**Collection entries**
-- Opening Marker --

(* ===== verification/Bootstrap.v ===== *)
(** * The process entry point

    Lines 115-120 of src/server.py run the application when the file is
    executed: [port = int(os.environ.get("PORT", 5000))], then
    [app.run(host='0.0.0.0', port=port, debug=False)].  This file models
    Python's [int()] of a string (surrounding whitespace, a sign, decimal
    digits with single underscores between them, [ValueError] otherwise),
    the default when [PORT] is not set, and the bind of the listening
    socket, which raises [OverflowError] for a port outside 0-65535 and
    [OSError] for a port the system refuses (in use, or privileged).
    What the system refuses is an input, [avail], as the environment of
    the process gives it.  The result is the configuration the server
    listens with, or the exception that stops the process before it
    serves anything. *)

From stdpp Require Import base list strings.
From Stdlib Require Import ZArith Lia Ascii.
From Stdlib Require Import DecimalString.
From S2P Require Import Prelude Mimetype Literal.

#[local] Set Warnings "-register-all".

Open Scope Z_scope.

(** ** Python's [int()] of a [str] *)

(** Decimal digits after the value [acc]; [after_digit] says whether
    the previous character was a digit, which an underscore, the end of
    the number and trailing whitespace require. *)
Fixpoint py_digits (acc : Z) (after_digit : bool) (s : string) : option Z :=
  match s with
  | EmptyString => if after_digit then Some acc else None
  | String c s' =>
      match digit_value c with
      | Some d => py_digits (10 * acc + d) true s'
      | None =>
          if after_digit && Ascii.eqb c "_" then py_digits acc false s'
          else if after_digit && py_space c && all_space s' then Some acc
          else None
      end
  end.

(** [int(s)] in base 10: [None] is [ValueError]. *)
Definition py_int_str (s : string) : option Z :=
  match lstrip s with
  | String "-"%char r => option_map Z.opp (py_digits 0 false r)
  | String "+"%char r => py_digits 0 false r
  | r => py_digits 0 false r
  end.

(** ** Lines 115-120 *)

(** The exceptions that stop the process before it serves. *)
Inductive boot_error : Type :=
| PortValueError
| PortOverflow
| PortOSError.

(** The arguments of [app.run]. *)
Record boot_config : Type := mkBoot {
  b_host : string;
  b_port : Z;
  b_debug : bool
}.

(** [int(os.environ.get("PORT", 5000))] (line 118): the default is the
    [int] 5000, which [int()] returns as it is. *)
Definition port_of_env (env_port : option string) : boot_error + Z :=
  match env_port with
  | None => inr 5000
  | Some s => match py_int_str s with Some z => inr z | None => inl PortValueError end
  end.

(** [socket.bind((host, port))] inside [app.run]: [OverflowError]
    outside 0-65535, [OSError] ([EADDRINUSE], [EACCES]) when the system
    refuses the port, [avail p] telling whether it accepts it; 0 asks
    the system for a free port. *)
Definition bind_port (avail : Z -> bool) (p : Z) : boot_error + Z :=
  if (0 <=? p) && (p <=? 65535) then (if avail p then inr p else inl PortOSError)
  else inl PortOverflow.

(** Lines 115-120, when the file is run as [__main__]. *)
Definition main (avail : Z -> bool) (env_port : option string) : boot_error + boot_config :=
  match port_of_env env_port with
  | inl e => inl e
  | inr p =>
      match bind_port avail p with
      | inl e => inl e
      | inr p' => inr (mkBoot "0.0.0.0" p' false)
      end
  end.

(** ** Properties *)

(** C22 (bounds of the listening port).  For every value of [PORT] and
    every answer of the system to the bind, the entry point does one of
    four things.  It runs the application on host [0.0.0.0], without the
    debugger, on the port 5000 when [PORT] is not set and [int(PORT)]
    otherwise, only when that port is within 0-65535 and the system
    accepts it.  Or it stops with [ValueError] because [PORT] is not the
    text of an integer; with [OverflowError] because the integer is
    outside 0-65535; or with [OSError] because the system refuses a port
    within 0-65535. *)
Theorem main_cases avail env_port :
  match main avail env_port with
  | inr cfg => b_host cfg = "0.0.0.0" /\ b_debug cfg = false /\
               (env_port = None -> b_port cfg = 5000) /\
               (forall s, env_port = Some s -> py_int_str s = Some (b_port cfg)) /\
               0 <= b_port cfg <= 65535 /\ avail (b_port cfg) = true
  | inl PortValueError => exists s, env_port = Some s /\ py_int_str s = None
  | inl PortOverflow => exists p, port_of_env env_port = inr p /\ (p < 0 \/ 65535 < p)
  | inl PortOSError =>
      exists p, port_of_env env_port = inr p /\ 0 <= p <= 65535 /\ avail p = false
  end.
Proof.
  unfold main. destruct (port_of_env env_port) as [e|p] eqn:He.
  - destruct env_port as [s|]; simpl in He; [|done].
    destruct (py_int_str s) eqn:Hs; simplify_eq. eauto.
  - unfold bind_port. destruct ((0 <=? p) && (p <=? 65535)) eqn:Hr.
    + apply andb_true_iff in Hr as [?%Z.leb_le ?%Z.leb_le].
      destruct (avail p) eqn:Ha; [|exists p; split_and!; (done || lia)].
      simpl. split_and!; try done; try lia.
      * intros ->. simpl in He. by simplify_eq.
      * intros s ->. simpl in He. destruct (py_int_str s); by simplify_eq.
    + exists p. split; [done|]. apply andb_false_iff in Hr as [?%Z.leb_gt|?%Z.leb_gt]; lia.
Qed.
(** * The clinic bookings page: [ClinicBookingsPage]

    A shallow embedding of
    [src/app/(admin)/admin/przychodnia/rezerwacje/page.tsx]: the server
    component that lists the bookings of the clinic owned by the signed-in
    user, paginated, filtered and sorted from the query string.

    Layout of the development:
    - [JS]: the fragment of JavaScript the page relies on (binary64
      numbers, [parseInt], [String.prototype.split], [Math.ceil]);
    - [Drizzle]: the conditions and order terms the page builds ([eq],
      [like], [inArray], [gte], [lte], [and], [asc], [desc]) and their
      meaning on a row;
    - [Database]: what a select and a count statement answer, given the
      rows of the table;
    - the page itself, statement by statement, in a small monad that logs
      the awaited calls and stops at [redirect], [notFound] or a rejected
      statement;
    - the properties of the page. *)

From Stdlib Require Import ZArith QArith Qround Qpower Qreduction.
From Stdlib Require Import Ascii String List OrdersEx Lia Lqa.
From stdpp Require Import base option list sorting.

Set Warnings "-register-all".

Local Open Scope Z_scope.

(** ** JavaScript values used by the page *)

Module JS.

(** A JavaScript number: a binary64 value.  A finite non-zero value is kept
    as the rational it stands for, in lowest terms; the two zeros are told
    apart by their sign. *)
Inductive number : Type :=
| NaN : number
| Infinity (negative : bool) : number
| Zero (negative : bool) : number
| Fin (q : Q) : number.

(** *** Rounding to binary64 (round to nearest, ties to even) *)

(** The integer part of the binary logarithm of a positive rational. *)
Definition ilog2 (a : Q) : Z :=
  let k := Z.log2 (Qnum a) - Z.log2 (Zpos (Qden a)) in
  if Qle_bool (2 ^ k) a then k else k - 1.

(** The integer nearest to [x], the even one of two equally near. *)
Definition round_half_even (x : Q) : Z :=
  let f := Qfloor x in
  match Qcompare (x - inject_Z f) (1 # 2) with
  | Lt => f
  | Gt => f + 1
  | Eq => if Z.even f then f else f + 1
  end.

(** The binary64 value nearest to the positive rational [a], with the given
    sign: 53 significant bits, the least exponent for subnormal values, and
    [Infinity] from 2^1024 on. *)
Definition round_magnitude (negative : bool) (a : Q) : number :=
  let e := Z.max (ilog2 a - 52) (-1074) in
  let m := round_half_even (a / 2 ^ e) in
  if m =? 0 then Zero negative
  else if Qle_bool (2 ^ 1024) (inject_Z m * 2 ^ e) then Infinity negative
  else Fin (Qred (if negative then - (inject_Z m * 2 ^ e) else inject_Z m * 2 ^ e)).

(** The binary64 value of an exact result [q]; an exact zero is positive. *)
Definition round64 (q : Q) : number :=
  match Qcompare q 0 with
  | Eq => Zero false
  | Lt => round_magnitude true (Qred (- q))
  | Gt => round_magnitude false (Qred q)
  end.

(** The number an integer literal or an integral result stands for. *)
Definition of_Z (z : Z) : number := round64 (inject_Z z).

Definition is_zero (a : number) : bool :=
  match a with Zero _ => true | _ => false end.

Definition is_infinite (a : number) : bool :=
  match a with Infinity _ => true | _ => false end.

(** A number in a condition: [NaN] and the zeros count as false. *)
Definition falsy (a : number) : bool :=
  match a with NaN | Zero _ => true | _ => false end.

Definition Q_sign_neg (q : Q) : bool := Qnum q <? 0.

-- Closing Marker --

**Assignment**
Return, without any change, only the lines from the one containing "match a with Infinity" through the last line of the entries above.

**Response for this exercise**
  match a with Infinity _ => true | _ => false end.

(** A number in a condition: [NaN] and the zeros count as false. *)
Definition falsy (a : number) : bool :=
  match a with NaN | Zero _ => true | _ => false end.

Definition Q_sign_neg (q : Q) : bool := Qnum q <? 0.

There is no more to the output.